Charlie did great during her appointment today. She didn't fall asleep or fuss at all during the tests. She only got mad when the doctor pulled the tape out of her hair that was holding the electrodes on (ouch!). Basically they were just seeing how well she can see. They have to read her brainwaves because she doesn't react to stimuli the way other babies do.
So she can't see very well. We already knew her vision was impaired, but it's worse than what we thought. The doctor kept saying her vision was "significantly reduced" which is a nicer way of saying "your kid can't see shit". He said it like 4 or 5 times and I'm like "ok dude, I get it." I started talking to him about what we can do to help her. With cortical vision impairment, you can't just put glasses on the kid, or do surgery to fix their eyes. It's a brain problem so we do for CVI what we do with all her other issues. Therapy, therapy, therapy.
Her right eye is much worse than her left. There were several tests they couldn't get her right eye to react at all. But she's not completely blind in it. They gave us some stuff to read about CVI and it actually helped a lot with understanding why she seems to avoid looking at objects and other quirky stuff she does. The reason she appears to be averting her eyes away from objects is because she sees better out of her peripheral vision so when she looks to the left of something, she's able to see it better than when she looks right at it.
At therapy we've always been focused on "getting her to midline" and now I realize we've been wasting our time.
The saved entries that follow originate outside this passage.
(** The roots reported for validation are all that a condition reads.  If two
    states give the same input data and the same value to every root that
    [condition_reference_roots] reports (and to the two function names, which it
    leaves out), the condition has the same outcome in both. *)
Theorem condition_reads_only_roots `{PyParser} (condition : string) (roots : list string) (data : json)
    (outs1 outs2 params1 params2 : list (string * json))
    (Hroots : condition_reference_roots condition = Ok roots)
    (Hdata : json_normal data)
    (Houts1 : json_normal (JDict outs1)) (Houts2 : json_normal (JDict outs2))
    (Hparams1 : json_normal (JDict params1)) (Hparams2 : json_normal (JDict params2))
    (Hagree : forall n, n ∈ roots \/ n ∈ WHITELISTED_FUNCTIONS ->
      match dict_get n outs1 with Some v => Some v | None => dict_get n params1 end =
      match dict_get n outs2 with Some v => Some v | None => dict_get n params2 end) :
  same_outcome (evaluate_condition condition data outs1 params1)
               (evaluate_condition condition data outs2 params2).
Proof.
  apply agree_same; [|by apply evaluate_condition_safe].
  rewrite !evaluate_condition_normal by done.
  unfold condition_reference_roots in Hroots. inv_ok. unfold wrap_condition.
  rewrite Ha. cbn. apply agree_fmap, evaluate_agree; [done|].
  intros n Hn Hl. apply Hagree. destruct (decide (n ∈ WHITELISTED_FUNCTIONS)) as [|Hw]; [by right|].
  left. apply list_elem_of_In, List.filter_In. split; [by apply list_elem_of_In|].
  unfold is_reference_root. rewrite (proj2 (dict_mem_false _ _) Hl), bool_decide_eq_false_2; done.
Qed.

Lemma condition_reads_only_roots_witness :
  let parser := sample_parser in
  same_outcome
    (evaluate_condition "input.n < 3" (JDict [("n", JInt 2)]) [("unrelated", JNull)] [])
    (evaluate_condition "input.n < 3" (JDict [("n", JInt 2)]) [] [("other", JBool true)]).
Proof.
  intros parser.
  assert (forall d, normalize_value "$" DEFAULT_COLLECTION_ITEMS (json_raw (JDict d)) = Ok (JDict d) ->
    json_normal (JDict d)) as Hnorm by (intros d; apply normalize_value_bounded).
  apply (condition_reads_only_roots "input.n < 3" ["input"]);
    [vm_compute; reflexivity | eapply Hnorm; vm_compute; reflexivity .. |].
  intros n Hn. unfold WHITELISTED_FUNCTIONS in Hn.
  rewrite !elem_of_cons in Hn. destruct Hn as [[->|Hn]|[->|[->|Hn]]]; [done| |done|done|];
    by apply not_elem_of_nil in Hn.
Defined.

(** The roots leave out the two function names even where the text uses one of them
    as data: the condition below reads the step output [len], and reports no root. *)
Example function_name_root_dropped :
  let parser := sample_parser in
  condition_reference_roots "len.ok" = Ok [] /\
  evaluate_condition "len.ok" JNull [("len", JDict [("ok", JBool true)])] [] = Ok true /\
  match evaluate_condition "len.ok" JNull [] [] with Ok _ => False | Raise e => is_condition_error e = true end.
Proof. vm_compute. auto. Qed.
All those times we were trying to put something right in front of her, she'd turn her head, and we'd turn it back, we were just pissing her off because she actually can't see what's right in front of her! So now I feel kind of bad. But now I know to focus on helping her use her vision in whatever way is best for her. This means putting stuff to her left and to her right instead of right in front of her.
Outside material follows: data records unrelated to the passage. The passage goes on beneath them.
(** The whole sort: in an acyclic graph every node is sorted, sources first. *)
Lemma sorted_steps_spec (steps : list (string * FlowStep)) l :
  dict_wf steps -> descending l -> (forall x, x ∈ dict_keys steps -> x ∈ l) ->
  (forall e, e ∈ edges -> ed_target e ∈ dict_keys steps /\ ed_source e ∈ dict_keys steps) ->
  let order := sorted_steps steps edges in
  NoDup order /\ sorted_order order /\ forall n, n ∈ order <-> n ∈ dict_keys steps.
Proof.
  intros Hwf Hl Hcover Hends order.
  pose proof (kahn_init (dict_keys steps) Hwf (fun e He => proj1 (Hends e He))) as Hinit.
  apply (topological_order_spec (dict_keys steps) (fun e He => proj1 (Hends e He))
    (length (dict_keys steps))) in Hinit
    as (indegree' & [Hnd _ Hready Hsorted]); [|cbn; lia].
  change (topological_order _ _ _ _ _) with order in Hnd, Hready, Hsorted.
  rewrite app_nil_r in Hnd. setoid_rewrite app_nil_r in Hready.
  split; [done|]. split; [done|]. intros n. split; [by intros [? _]%Hready|]. intros Hn.
  apply dec_stable. intros Hno.
  apply (descending_no_backward edge_rel l (fun u => u ∈ dict_keys steps /\ u ∉ order) Hl) with (u := n); [| |done].
  - intros u [Hu _]. by apply Hcover.
  - intros u [Hu Hnot].
    assert (waiting order u <> 0%nat) as Hw by (intros Hz; by apply Hnot, Hready).
    destruct (decide (Exists (fun e => ed_source e ∉ order) (incoming edges u))) as [Hex|Hex].
    + apply Exists_exists in Hex as (e & He & Hs). exists (ed_source e).
      apply elem_incoming in He as [He Ht]. split; [split; [by apply Hends|done]|]. by exists e.
    + destruct Hw. apply waiting_zero. intros e He. apply dec_stable. intros Hs. apply Hex.
      apply Exists_exists. by exists e.
Qed.

(** *** Availability *)

Lemma intersect_all_elem sets s r : intersect_all sets = Some s -> r ∈ s <-> forall t, t ∈ sets -> r ∈ t.
Proof.
  destruct sets as [|s0 sets]; cbn; [done|]. intros [= <-]. revert s0.
  induction sets as [|t sets IH]; intros s0; cbn.
  - split; [by intros ? t ->%list_elem_of_singleton|]. intros H. apply H. by left.
  - rewrite IH. split.
    + intros H x [->|[->|Hx]%elem_of_cons]%elem_of_cons; [| |by apply H; right];
        apply (elem_of_intersection s0 t r); apply H; by left.
    + intros H x [->|Hx]%elem_of_cons; [apply elem_of_intersection; split|]; apply H;
        rewrite !elem_of_cons; tauto.
Qed.

Lemma intersect_all_Some sets t : t ∈ sets -> is_Some (intersect_all sets).
Proof. destruct sets; [by intros ?%not_elem_of_nil | cbn; eauto]. Qed.

Section availability.
Variables (R : names) (entry : gmap string names).

Lemma predecessor_sets_ext (a1 a2 : gmap string names) n :
  (forall e, e ∈ incoming edges n -> a1 !! ed_source e = a2 !! ed_source e) ->
  predecessor_sets edges entry a1 n = predecessor_sets edges entry a2 n.
Proof.
  intros H. unfold predecessor_sets. f_equal. induction (incoming edges n) as [|e l IH]; [done|].
  cbn. rewrite (H e) by by left. rewrite IH; [done|]. intros; apply H; by right.
Qed.

(** The availability map solves its equations. *)
Lemma available_fixpoint order :
  NoDup order -> sorted_order order ->
  let available := fold_left (available_step edges R entry) order ∅ in
  forall n, available !! n =
    if decide (n ∈ order /\ n ∈ R) then intersect_all (predecessor_sets edges entry available n) else None.
Proof.
  induction order as [|m order IH] using rev_ind; intros Hnd Hsorted available n.
  - unfold available. cbn. rewrite lookup_empty, decide_False; [done|]. by intros [?%not_elem_of_nil _].
  - apply NoDup_app in Hnd as (Hnd & Hdis & _).
    assert (sorted_order order) as Hs'.
    { intros l1 x l2 ->. apply (Hsorted l1 x (l2 ++ [m])). by rewrite <- app_assoc. }
    specialize (IH Hnd Hs'). cbn in IH. set (before := fold_left _ order ∅) in *.
    assert (available = available_step edges R entry before m) as Hav by apply fold_left_app.
    assert (forall x, x <> m -> available !! x = before !! x) as Hne.
    { intros x Hx. rewrite Hav. unfold available_step. case_decide; [|done].
      case_match; [by rewrite lookup_insert_ne|done]. }
    assert (forall x, x ∈ order ++ [m] -> forall e, e ∈ incoming edges x -> ed_source e <> m) as Hsrc.
    { intros x (l1 & l2 & Hx)%list_elem_of_split e He Hm.
      pose proof (Hsorted l1 x l2 Hx e He) as Hin. rewrite Hm in Hin.
      destruct l2 as [|y l2 _] using rev_ind.
      - apply app_inj_tail in Hx as [<- _]. apply (Hdis m Hin). by left.
      - rewrite app_comm_cons, app_assoc in Hx. apply app_inj_tail in Hx as [-> _].
        apply (Hdis m); [apply elem_of_app; by left | by left]. }
    destruct (decide (n = m)) as [->|Hn].
    + assert (m ∉ order) as Hm by (intros Hin; apply (Hdis _ Hin); by left).
      rewrite (predecessor_sets_ext available before m).
      * rewrite Hav. unfold available_step.
        assert (before !! m = None) as Hbm by (rewrite IH, decide_False; [done|tauto]).
        destruct (decide (m ∈ R)) as [HR|HR].
        -- rewrite decide_True by set_solver. destruct (intersect_all _); [by rewrite lookup_insert_eq|done].
        -- rewrite decide_False by tauto. done.
      * intros e He. apply Hne, (Hsrc m); [apply elem_of_app; right; by left|done].
    + rewrite Hne, IH by done.
      rewrite (decide_ext (n ∈ order /\ n ∈ R) (n ∈ order ++ [m] /\ n ∈ R)) by set_solver.
      case_decide as Hin; [|done]. f_equal. apply predecessor_sets_ext. intros e He. symmetry.
      apply Hne, (Hsrc n); [apply Hin|done].
Qed.
End availability.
Also we need to figure out if she's seeing stationary or moving objects better. We need to figure out what colors she sees best. We've been told by every therapist that black on white was what she would see best, but just today we were told that for some kids with CVI, this is what they see the worst! Back to square one I guess. We know she likes red. We've been told to do lots of bright contrasting colors, but apparently, sometimes it's the softer colors that these kids can see better. So I'll stop worrying about buying her stuff with black, white, and red. I think I'll start by buying markers and posterboard and making a bunch of poster with one single color on each and seeing what she likes best.